(** What a round of the check leaves: the reads of the next nodes of [es] are
    posted. *)
Record round c c' (es : list entry) : Prop := {
  rn_net : run_client c' \/ wait_client c';
  rn_wait : wait_client c \/ es <> [] -> wait_client c';
  rn_next : Forall (fun e => HashStore.next (en_node e) <> 0) es;
  rn_transfers : exists ts, c_transfers c' = c_transfers c ++ ts /\ Forall2 coming (map next_entry es) ts;
  rn_place : Forall (in_place c') es;
}.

****************

▸ **Work to be completed**:
Return, word for word, every line from the line with "rn_transfers : exists" to the final line of the data.

▸ **Expected answer**:
  rn_transfers : exists ts, c_transfers c' = c_transfers c ++ ts /\ Forall2 coming (map next_entry es) ts;
  rn_place : Forall (in_place c') es;
}.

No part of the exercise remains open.